Mes conseils de Bee si vous voulez courir le marathon de Manchester

Si vous envisagez de courir le marathon de Manchester :
- Prévoyez quelques jours sur place pour profiter de la ville très surprenante
- Réservez votre logement assez tôt : nous avons trouvé une superbe chambre à côté du départ, chez l’habitant, pour 60 euros la nuit
- Préparez-vous à une ambiance très dense sur le parcours
- Et surtout, profitez !
Croyez-moi, ce marathon mérite d’être pleinement vécu.
Ma conclusion de Bee : bien plus qu’un marathon !

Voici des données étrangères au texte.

(* ===== verification/Pin.v ===== *)
(** * Pinning workers to processing units

    [lace_pin_worker] and [lace_check_memory] of src/src/lace.c, built with
    [LACE_USE_HWLOC].  The functions of hwloc are variables; what the code relies on is
    stated about [hwloc_bitmap_next], which enumerates the set bits of a bitmap in
    increasing order, and about the processing units of different cores, which are
    disjoint. *)

From Stdlib Require Import Sorted.
From S2P Require Export Prelude Rng.

Inductive pin_message (bitmap nodeset : Type) :=
| Warn_more_workers            (* more workers than available logical processors *)
| Warn_cpubind                 (* hwloc_set_cpubind returned -1 *)
| Err_membind                  (* Unable to bind worker memory to node *)
| Warn_get_membind             (* hwloc_get_area_membind_nodeset returned -1 *)
| Warn_policy                  (* Lace worker memory not bound with BIND policy *)
| Warn_other_domain            (* Lace thread not on same memory domain as data *)
| Msg_pinned (worker : Z) (cpuset : bitmap) (cpunodes memlocation : nodeset).
Arguments Warn_more_workers {bitmap nodeset}.
Arguments Warn_cpubind {bitmap nodeset}.
Arguments Err_membind {bitmap nodeset}.
Arguments Warn_get_membind {bitmap nodeset}.
Arguments Warn_policy {bitmap nodeset}.
Arguments Warn_other_domain {bitmap nodeset}.
Arguments Msg_pinned {bitmap nodeset}.
(* ===== verification/TaskMacros.v ===== *)
(** * The task macros of src/src/lace.h

    [TASK_DECL_n], [TASK_IMPL_n] and their [VOID_] variants for tasks with 0 to 6 arguments,
    each translated from its own text; [TASK_n] is [TASK_DECL_n] followed by [TASK_IMPL_n].
    The programs of Program.v are made of these definitions. *)

From S2P Require Export Tasks.

(** ** What the macros declare *)

(** A function of [n] arguments. *)
Fixpoint args_fun (n : nat) (R : Type) : Type :=
  match n with O => R | S n' => val -> args_fun n' R end.

(** Calling it with a list of arguments: the number of arguments must be right. *)
Fixpoint apply_args {n : nat} {R : Type} : args_fun n R -> list val -> option R :=
  match n with
  | O => fun f args => match args with [] => Some f | _ => None end
  | S n' => fun f args => match args with x :: args' => apply_args (f x) args' | [] => None end
  end.

(** The function of [n] arguments that gets them as a list. *)
Fixpoint of_list {n : nat} {R : Type} : (list val -> R) -> args_fun n R :=
  match n with
  | O => fun f => f []
  | S n' => fun f x => of_list (fun args => f (x :: args))
  end.

(** The functions [NAME##_SPAWN], ..., [NAME##_SYNC] of a task with [n] arguments. *)
Record task_decl (n : nat) := TaskDecl {
  NAME_SPAWN : nat -> Z -> args_fun n (lcode unit);
  NAME_NEWFRAME : args_fun n (lcode val);
  NAME_TOGETHER : args_fun n (lcode unit);
  NAME_RUN : args_fun n (lcode val);
  NAME_RUNEX : args_fun n (lcode val);
  NAME_SYNC : nat -> Z -> lcode val;
}.

(** [NAME##_WRAP] and [NAME##_CALL]; the body [NAME##_WORK] follows the macro. *)
Record task_impl (n : nat) := TaskImpl {
  NAME_WRAP : nat -> Z -> tref -> lcode val;
  NAME_CALL : nat -> Z -> args_fun n (lcode val);
}.
(** ** Tasks with 12 arguments *)

Definition TASK_DECL_12 (NAME : fid) : task_decl 12 :=
  let NAME_SYNC_SLOW := fun (w : nat) (dq_head : Z) =>
    let t := TSlot w dq_head in
    p <- act (Load_priv w) ;;
    leap <- (if negb (p_allstolen p =? 0) then Ret true
             else if p_split p >? dq_head then r <- lace_shrink_shared w ;; Ret (negb (r =? 0))
             else Ret false) ;;
    if (leap : bool) then
      lace_leapfrog w dq_head ;;;
      act (Load_d t 0)
    else
      ms <- act (Load_movesplit w) ;;
      when (negb (ms =? 0)) (
        p <- act (Load_priv w) ;;
        let t := p_split p in
        let diff := u64 (dq_head - t) in
        let diff := u64 (diff + 1) / 2 in
        act (Store_p_split w (t + diff)) ;;;
        act (Fetch_add_split w diff) ;;;
        act (Store_movesplit w 0)) ;;;
      act (Store_thief t THIEF_EMPTY) ;;;
      arg_1 <- act (Load_d t 0) ;;
      arg_2 <- act (Load_d t 1) ;;
      arg_3 <- act (Load_d t 2) ;;
      arg_4 <- act (Load_d t 3) ;;
      arg_5 <- act (Load_d t 4) ;;
      arg_6 <- act (Load_d t 5) ;;
      arg_7 <- act (Load_d t 6) ;;
      arg_8 <- act (Load_d t 7) ;;
      arg_9 <- act (Load_d t 8) ;;
      arg_10 <- act (Load_d t 9) ;;
      arg_11 <- act (Load_d t 10) ;;
      arg_12 <- act (Load_d t 11) ;;
      call (Fn_CALL NAME w dq_head [arg_1; arg_2; arg_3; arg_4; arg_5; arg_6; arg_7; arg_8; arg_9; arg_10; arg_11; arg_12]) in
  {| NAME_SPAWN := fun w dq_head arg_1 arg_2 arg_3 arg_4 arg_5 arg_6 arg_7 arg_8 arg_9 arg_10 arg_11 arg_12 =>
      when (dq_head =? dqsize) lace_abort_stack_overflow ;;;
      let t := TSlot w dq_head in
      act (Store_f t NAME) ;;;
      act (Store_thief t THIEF_TASK) ;;;
      act (Store_d t 0 arg_1) ;;;
      act (Store_d t 1 arg_2) ;;;
      act (Store_d t 2 arg_3) ;;;
      act (Store_d t 3 arg_4) ;;;
      act (Store_d t 4 arg_5) ;;;
      act (Store_d t 5 arg_6) ;;;
      act (Store_d t 6 arg_7) ;;;
      act (Store_d t 7 arg_8) ;;;
      act (Store_d t 8 arg_9) ;;;
      act (Store_d t 9 arg_10) ;;;
      act (Store_d t 10 arg_11) ;;;
      act (Store_d t 11 arg_12) ;;;
      p <- act (Load_priv w) ;;
      if negb (p_allstolen p =? 0) then
        ms <- act (Load_movesplit w) ;;
        when (negb (ms =? 0)) (act (Store_movesplit w 0)) ;;;
        let head := u32 dq_head in
        act (Store_ts w (mkTS head (u32 (head + 1)))) ;;;
        act (Store_allstolen w 0) ;;;
        act (Store_p_split w (dq_head + 1)) ;;;
        act (Store_p_allstolen w 0)
      else
        ms <- act (Load_movesplit w) ;;
        when (negb (ms =? 0)) (
          let head := u32 dq_head in
          let split := u32 (p_split p) in
          let newsplit := u32 (split + head + 2) / 2 in
          act (Store_split w newsplit) ;;;
          act (Store_p_split w newsplit) ;;;
          act (Store_movesplit w 0));
     NAME_NEWFRAME := fun arg_1 arg_2 arg_3 arg_4 arg_5 arg_6 arg_7 arg_8 arg_9 arg_10 arg_11 arg_12 =>
      t <- act Alloc_task ;;
      act (Store_f t NAME) ;;;
      act (Store_thief t THIEF_TASK) ;;;
      act (Store_d t 0 arg_1) ;;;
      act (Store_d t 1 arg_2) ;;;
      act (Store_d t 2 arg_3) ;;;
      act (Store_d t 3 arg_4) ;;;
      act (Store_d t 4 arg_5) ;;;
      act (Store_d t 5 arg_6) ;;;
      act (Store_d t 6 arg_7) ;;;
      act (Store_d t 7 arg_8) ;;;
      act (Store_d t 8 arg_9) ;;;
      act (Store_d t 9 arg_10) ;;;
      act (Store_d t 10 arg_11) ;;;
      act (Store_d t 11 arg_12) ;;;
      lace_run_newframe t ;;;
      act (Load_d t 0);
     NAME_TOGETHER := fun arg_1 arg_2 arg_3 arg_4 arg_5 arg_6 arg_7 arg_8 arg_9 arg_10 arg_11 arg_12 =>
      t <- act Alloc_task ;;
      act (Store_f t NAME) ;;;
      act (Store_thief t THIEF_TASK) ;;;
      act (Store_d t 0 arg_1) ;;;
      act (Store_d t 1 arg_2) ;;;
      act (Store_d t 2 arg_3) ;;;
      act (Store_d t 3 arg_4) ;;;
      act (Store_d t 4 arg_5) ;;;
      act (Store_d t 5 arg_6) ;;;
      act (Store_d t 6 arg_7) ;;;
      act (Store_d t 7 arg_8) ;;;
      act (Store_d t 8 arg_9) ;;;
      act (Store_d t 9 arg_10) ;;;
      act (Store_d t 10 arg_11) ;;;
      act (Store_d t 11 arg_12) ;;;
      lace_run_together t;
     NAME_RUN := fun arg_1 arg_2 arg_3 arg_4 arg_5 arg_6 arg_7 arg_8 arg_9 arg_10 arg_11 arg_12 =>
      t <- act Alloc_task ;;
      act (Store_f t NAME) ;;;
      act (Store_thief t THIEF_TASK) ;;;
      act (Store_d t 0 arg_1) ;;;
      act (Store_d t 1 arg_2) ;;;
      act (Store_d t 2 arg_3) ;;;
      act (Store_d t 3 arg_4) ;;;
      act (Store_d t 4 arg_5) ;;;
      act (Store_d t 5 arg_6) ;;;
      act (Store_d t 6 arg_7) ;;;
      act (Store_d t 7 arg_8) ;;;
      act (Store_d t 8 arg_9) ;;;
      act (Store_d t 9 arg_10) ;;;
      act (Store_d t 10 arg_11) ;;;
      act (Store_d t 11 arg_12) ;;;
      lace_run_task t ;;;
      act (Load_d t 0);
     NAME_RUNEX := fun arg_1 arg_2 arg_3 arg_4 arg_5 arg_6 arg_7 arg_8 arg_9 arg_10 arg_11 arg_12 =>
      t <- act Alloc_task ;;
      act (Store_f t NAME) ;;;
      act (Store_thief t THIEF_TASK) ;;;
      act (Store_d t 0 arg_1) ;;;
      act (Store_d t 1 arg_2) ;;;
      act (Store_d t 2 arg_3) ;;;
      act (Store_d t 3 arg_4) ;;;
      act (Store_d t 4 arg_5) ;;;
      act (Store_d t 5 arg_6) ;;;
      act (Store_d t 6 arg_7) ;;;
      act (Store_d t 7 arg_8) ;;;
      act (Store_d t 8 arg_9) ;;;
      act (Store_d t 9 arg_10) ;;;
      act (Store_d t 10 arg_11) ;;;
      act (Store_d t 11 arg_12) ;;;
      lace_run_task_exclusive t ;;;
      act (Load_d t 0);
     NAME_SYNC := fun w dq_head =>
      ms <- act (Load_movesplit w) ;;
      if ms =? 0 then
        p <- act (Load_priv w) ;;
        if p_split p <=? dq_head then
          let t := TSlot w dq_head in
          act (Store_thief t THIEF_EMPTY) ;;;
          arg_1 <- act (Load_d t 0) ;;
          arg_2 <- act (Load_d t 1) ;;
          arg_3 <- act (Load_d t 2) ;;
          arg_4 <- act (Load_d t 3) ;;
          arg_5 <- act (Load_d t 4) ;;
          arg_6 <- act (Load_d t 5) ;;
          arg_7 <- act (Load_d t 6) ;;
          arg_8 <- act (Load_d t 7) ;;
          arg_9 <- act (Load_d t 8) ;;
          arg_10 <- act (Load_d t 9) ;;
          arg_11 <- act (Load_d t 10) ;;
          arg_12 <- act (Load_d t 11) ;;
          call (Fn_CALL NAME w dq_head [arg_1; arg_2; arg_3; arg_4; arg_5; arg_6; arg_7; arg_8; arg_9; arg_10; arg_11; arg_12])
        else NAME_SYNC_SLOW w dq_head
      else NAME_SYNC_SLOW w dq_head |}.
(* ===== verification/Barrier.v ===== *)
(** * The barrier

    [lace_barrier] (src/src/lace.c), for any number of rounds: no worker leaves a round
    before every worker has entered it, and no worker gets more than one round ahead.
    The proof is an instance of the logic of Conc.v of its own: the ghost state counts
    the rounds each worker has entered and left. *)

From S2P Require Export Program.

(** ** Ghost state and invariant *)

(** [rnd] rounds are over; worker [t] has entered [ent t] rounds and left [out t]; [rel]
    is the last worker to enter and how far it is with opening the barrier. *)
Record bghost := BG { rnd : nat; entd : nat -> nat; outd : nat -> nat; rel : option (nat * nat) }.

Definition mine (t : nat) (g : bghost) : option nat :=
  match rel g with Some (u, i) => if decide (u = t) then Some i else None | None => None end.

Section Barrier.
Context {cfg : Cfg}.

Abbreviation N := n_workers.

(** The wait flag after [n] rounds. *)
Definition flag (n : nat) : Z := if Nat.even n then 0 else 1.

Record BInv (s : mem * bghost) : Prop := {
  b_wait : ints s.1 lace_bar_wait = flag (rnd s.2);
  b_ent t : (t < N)%nat -> (rnd s.2 <= entd s.2 t <= S (rnd s.2) /\ outd s.2 t <= rnd s.2 /\
              outd s.2 t <= entd s.2 t <= S (outd s.2 t))%nat;
  b_pub t : (t < N)%nat -> Z.of_nat (entd s.2 t) <= ints s.1 (ALoc t) <= Z.of_nat (outd s.2 t) + 1;
  b_rel : match rel s.2 with
          | None => ints s.1 lace_bar_count = countb (fun t => entd s.2 t =? S (rnd s.2))%nat N /\
              ints s.1 lace_bar_count < Z.of_nat N /\
              ints s.1 lace_bar_leaving = countb (fun t => outd s.2 t <? rnd s.2)%nat N
          | Some (u, i) => (u < N)%nat /\ (forall t, (t < N)%nat -> entd s.2 t = S (rnd s.2)) /\
              match i with
              | 1%nat => ints s.1 lace_bar_count = Z.of_nat N /\ ints s.1 lace_bar_leaving = 0
              | 2%nat => ints s.1 lace_bar_count = 0 /\ ints s.1 lace_bar_leaving = 0
              | 3%nat => ints s.1 lace_bar_count = 0 /\ ints s.1 lace_bar_leaving = Z.of_nat N
              | _ => False
              end
          end;
}.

Manchester a réussi quelque chose d’assez rare : me faire aimer autant la ville que la course elle-même. Dieu sait pourtant à quel point je ne suis pourtant pas une fan de bitume à l’origine ! Mais on passe dans des quartiers incroyables !
Ce deuxième marathon restera associé à une énergie collective exceptionnelle, à des kilomètres d’encouragements non-stop, et à cette immense satisfaction de franchir une nouvelle fois une ligne d’arrivée après 42,195 kilomètres.
Et maintenant, forcément, une autre question commence déjà à apparaître dans un coin de ma tête : y aura-t-il un troisième marathon ? Et si oui, où ?
Et vous, avez-vous déjà couru un marathon à l’étranger ? Ou y a-t-il une course que vous rêvez absolument de faire un jour ? Dites-moi tout en commentaire.